Collected data entries:
▬▬▬▬▬▬

(** C1, as amended.  On the object store, for a recursive directory
    copy that reaches the transfer, whose source key has at least one
    object under it, and where neither of the source key and the
    destination key is a prefix of the other: with enough fuel the run
    ends; it ends in 201 when overwriting is allowed; and when it ends
    in 201, every object that was under the source key has been copied
    by a CopyObject to [destS3SubPath + key.substring(sourceS3SubPath.length)],
    that key now holds the same object, and the source object is as it
    was.  The keys come from the listing that starts without a token and
    follows the continuation tokens, whatever the page size. *)
Theorem recursive_copy_reproduces_the_source (c : Request)
    (path userId userType : string) (db : Db) (p : Plan) :
  resolve collaborators c path userId userType (db, []) = (Normal p, (db, [])) ->
  isDirectory p = true ->
  depth p <> "0" ->
  bucket_name (s3Config p) = bucket db ->
  (1 <= maxKeys db)%nat ->
  String.prefix (sourceS3SubPath p) (destS3SubPath p) = false ->
  String.prefix (destS3SubPath p) (sourceS3SubPath p) = false ->
  (exists k, is_Some (objects db !! k) /\
             String.prefix (sourceS3SubPath p) k = true) ->
  exists fuel0,
    forall fuel, (fuel0 <= fuel)%nat ->
    exists r w' log,
      handleCopy collaborators fuel c path userId userType db = (Some r, w', log) /\
      (allowOverwrite p = true -> r = created) /\
      (status r = 201 ->
       In (ESend (ListObjectsV2Command (bucket_name (s3Config p))
                    (sourceS3SubPath p) None)) log /\
       forall k v,
         objects db !! k = Some v ->
         String.prefix (sourceS3SubPath p) k = true ->
         In (copyEvent (s3Config p) (sourceS3SubPath p) (destS3SubPath p) k) log /\
         objects w' !! newKeyOf (sourceS3SubPath p) (destS3SubPath p) {| Key := k |}
           = Some v /\
         objects w' !! k = Some v).
Proof.
  intros Hres Hdir Hdepth Hb Hmax Hsd Hds (k0 & Hk0 & Hk0p).
  destruct (prologue_backend p db Hb) as (o2 & log2 & out & Hpro & Hout & Hpframe).
  pose (src := sourceS3SubPath p). pose (dst := destS3SubPath p).
  pose (ks := keysWithPrefix o2 src).
  assert (Hsame : forall j, String.prefix src j = true -> o2 !! j = objects db !! j).
  { intros j Hj. apply Hpframe. apply (parent_not_under_source src dst Hsd j Hj). }
  exists (S (length ks)). intros fuel Hfuel.
  rewrite handleCopy_unfold, Hres. cbn [fst]. cbv iota.
  unfold transfer, bind at 1. rewrite Hpro.
  destruct Hout as [-> | [-> Hallow]].
  2:{ exists preconditionFailed, (with_objects o2 db), log2.
      split; [reflexivity |]. split; [congruence | discriminate]. }
  unfold dispatch, copyDirectory. rewrite Hdir.
  rewrite (eqb_false_of_neq _ _ Hdepth).
  destruct (listObjects_backend fuel (s3Config p) src [] None
              (with_objects o2 db) log2)
    as (evs & Hlist); [exact Hb | exact Hmax | cbn; fold ks; lia |].
  set (listed :=
         (log2 ++ ESend (ListObjectsV2Command (bucket_name (s3Config p))
                           (sourceS3SubPath p) None) :: evs)%list) in *.
  change (listObjects collaborators fuel (s3Config p) (sourceS3SubPath p) [] None
            (with_objects o2 db, log2) =
          (Normal (List.map Build_S3Object ks),
           (with_objects o2 db, listed))) in Hlist.
  unfold bind at 1, bind at 1. rewrite Hlist.
  assert (Hks : forall k, In k ks <-> is_Some (o2 !! k) /\ String.prefix src k = true)
    by (intros k; apply elem_of_keysWithPrefix).
  assert (Hne : (length (List.map Build_S3Object ks) =? 0)%nat = false).
  { apply Nat.eqb_neq. rewrite length_map.
    assert (In k0 ks) as Hin by (apply Hks; rewrite Hsame; auto).
    destruct ks; [destruct Hin | simpl; lia]. }
  rewrite Hne.
  destruct (copyObjects_backend (s3Config p) src dst ks
              (with_objects o2 db) listed)
    as (o' & Hcopy & Hcopied & Hframe).
  { exact Hb. }
  { intros k Hk. apply Hks in Hk as [Hk _]. exact Hk. }
  { intros k k' Hk _. apply Hks in Hk as [_ Hk].
    apply (newKey_not_under_source src dst k' k Hsd Hds Hk). }
  { intros k k' Hk Hk'. apply Hks in Hk as [_ Hk]. apply Hks in Hk' as [_ Hk'].
    apply newKey_inj; assumption. }
  change (copyObjects collaborators (s3Config p) (sourceS3SubPath p)
            (destS3SubPath p) (List.map Build_S3Object ks)
            (with_objects o2 db, listed) =
          (Normal tt,
           (with_objects o' (with_objects o2 db),
            (listed ++
             List.map (copyEvent (s3Config p) (sourceS3SubPath p) (destS3SubPath p))
               ks)%list))) in Hcopy.
  unfold bind at 1, bind at 1. rewrite Hcopy.
  eexists created, _, _. split; [reflexivity |]. split; [reflexivity |].
  intros _. split.
  { unfold listed. rewrite !in_app_iff. cbn [In]. tauto. }
  intros k v Hv Hp.
  assert (Hin : In k ks) by (apply Hks; rewrite Hsame; eauto).
  cbn [objects with_objects updateParents clearCache updateLastUsed fst snd].
  split; [| split].
  - pose proof (in_map (copyEvent (s3Config p) (sourceS3SubPath p)
                          (destS3SubPath p)) ks k Hin) as Hev.
    rewrite !in_app_iff. tauto.
  - fold src dst. rewrite (Hcopied k Hin). cbn [objects with_objects].
    rewrite Hsame; assumption.
  - rewrite Hframe.
    + cbn [objects with_objects]. rewrite Hsame; assumption.
    + intros k' _. apply (newKey_not_under_source src dst k' k Hsd Hds Hp).
Qed.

▬▬▬▬▬▬

Write out each entry exactly, and omit nothing.

▶ _RESULT_
(** C1, as amended.  On the object store, for a recursive directory
    copy that reaches the transfer, whose source key has at least one
    object under it, and where neither of the source key and the
    destination key is a prefix of the other: with enough fuel the run
    ends; it ends in 201 when overwriting is allowed; and when it ends
    in 201, every object that was under the source key has been copied
    by a CopyObject to [destS3SubPath + key.substring(sourceS3SubPath.length)],
    that key now holds the same object, and the source object is as it
    was.  The keys come from the listing that starts without a token and
    follows the continuation tokens, whatever the page size. *)
Theorem recursive_copy_reproduces_the_source (c : Request)
    (path userId userType : string) (db : Db) (p : Plan) :
  resolve collaborators c path userId userType (db, []) = (Normal p, (db, [])) ->
  isDirectory p = true ->
  depth p <> "0" ->
  bucket_name (s3Config p) = bucket db ->
  (1 <= maxKeys db)%nat ->
  String.prefix (sourceS3SubPath p) (destS3SubPath p) = false ->
  String.prefix (destS3SubPath p) (sourceS3SubPath p) = false ->
  (exists k, is_Some (objects db !! k) /\
             String.prefix (sourceS3SubPath p) k = true) ->
  exists fuel0,
    forall fuel, (fuel0 <= fuel)%nat ->
    exists r w' log,
      handleCopy collaborators fuel c path userId userType db = (Some r, w', log) /\
      (allowOverwrite p = true -> r = created) /\
      (status r = 201 ->
       In (ESend (ListObjectsV2Command (bucket_name (s3Config p))
                    (sourceS3SubPath p) None)) log /\
       forall k v,
         objects db !! k = Some v ->
         String.prefix (sourceS3SubPath p) k = true ->
         In (copyEvent (s3Config p) (sourceS3SubPath p) (destS3SubPath p) k) log /\
         objects w' !! newKeyOf (sourceS3SubPath p) (destS3SubPath p) {| Key := k |}
           = Some v /\
         objects w' !! k = Some v).
Proof.
  intros Hres Hdir Hdepth Hb Hmax Hsd Hds (k0 & Hk0 & Hk0p).
  destruct (prologue_backend p db Hb) as (o2 & log2 & out & Hpro & Hout & Hpframe).
  pose (src := sourceS3SubPath p). pose (dst := destS3SubPath p).
  pose (ks := keysWithPrefix o2 src).
  assert (Hsame : forall j, String.prefix src j = true -> o2 !! j = objects db !! j).
  { intros j Hj. apply Hpframe. apply (parent_not_under_source src dst Hsd j Hj). }
  exists (S (length ks)). intros fuel Hfuel.
  rewrite handleCopy_unfold, Hres. cbn [fst]. cbv iota.
  unfold transfer, bind at 1. rewrite Hpro.
  destruct Hout as [-> | [-> Hallow]].
  2:{ exists preconditionFailed, (with_objects o2 db), log2.
      split; [reflexivity |]. split; [congruence | discriminate]. }
  unfold dispatch, copyDirectory. rewrite Hdir.
  rewrite (eqb_false_of_neq _ _ Hdepth).
  destruct (listObjects_backend fuel (s3Config p) src [] None
              (with_objects o2 db) log2)
    as (evs & Hlist); [exact Hb | exact Hmax | cbn; fold ks; lia |].
  set (listed :=
         (log2 ++ ESend (ListObjectsV2Command (bucket_name (s3Config p))
                           (sourceS3SubPath p) None) :: evs)%list) in *.
  change (listObjects collaborators fuel (s3Config p) (sourceS3SubPath p) [] None
            (with_objects o2 db, log2) =
          (Normal (List.map Build_S3Object ks),
           (with_objects o2 db, listed))) in Hlist.
  unfold bind at 1, bind at 1. rewrite Hlist.
  assert (Hks : forall k, In k ks <-> is_Some (o2 !! k) /\ String.prefix src k = true)
    by (intros k; apply elem_of_keysWithPrefix).
  assert (Hne : (length (List.map Build_S3Object ks) =? 0)%nat = false).
  { apply Nat.eqb_neq. rewrite length_map.
    assert (In k0 ks) as Hin by (apply Hks; rewrite Hsame; auto).
    destruct ks; [destruct Hin | simpl; lia]. }
  rewrite Hne.
  destruct (copyObjects_backend (s3Config p) src dst ks
              (with_objects o2 db) listed)
    as (o' & Hcopy & Hcopied & Hframe).
  { exact Hb. }
  { intros k Hk. apply Hks in Hk as [Hk _]. exact Hk. }
  { intros k k' Hk _. apply Hks in Hk as [_ Hk].
    apply (newKey_not_under_source src dst k' k Hsd Hds Hk). }
  { intros k k' Hk Hk'. apply Hks in Hk as [_ Hk]. apply Hks in Hk' as [_ Hk'].
    apply newKey_inj; assumption. }
  change (copyObjects collaborators (s3Config p) (sourceS3SubPath p)
            (destS3SubPath p) (List.map Build_S3Object ks)
            (with_objects o2 db, listed) =
          (Normal tt,
           (with_objects o' (with_objects o2 db),
            (listed ++
             List.map (copyEvent (s3Config p) (sourceS3SubPath p) (destS3SubPath p))
               ks)%list))) in Hcopy.
  unfold bind at 1, bind at 1. rewrite Hcopy.
  eexists created, _, _. split; [reflexivity |]. split; [reflexivity |].
  intros _. split.
  { unfold listed. rewrite !in_app_iff. cbn [In]. tauto. }
  intros k v Hv Hp.
  assert (Hin : In k ks) by (apply Hks; rewrite Hsame; eauto).
  cbn [objects with_objects updateParents clearCache updateLastUsed fst snd].
  split; [| split].
  - pose proof (in_map (copyEvent (s3Config p) (sourceS3SubPath p)
                          (destS3SubPath p)) ks k Hin) as Hev.
    rewrite !in_app_iff. tauto.
  - fold src dst. rewrite (Hcopied k Hin). cbn [objects with_objects].
    rewrite Hsame; assumption.
  - rewrite Hframe.
    + cbn [objects with_objects]. rewrite Hsame; assumption.
    + intros k' _. apply (newKey_not_under_source src dst k' k Hsd Hds Hp).
Qed.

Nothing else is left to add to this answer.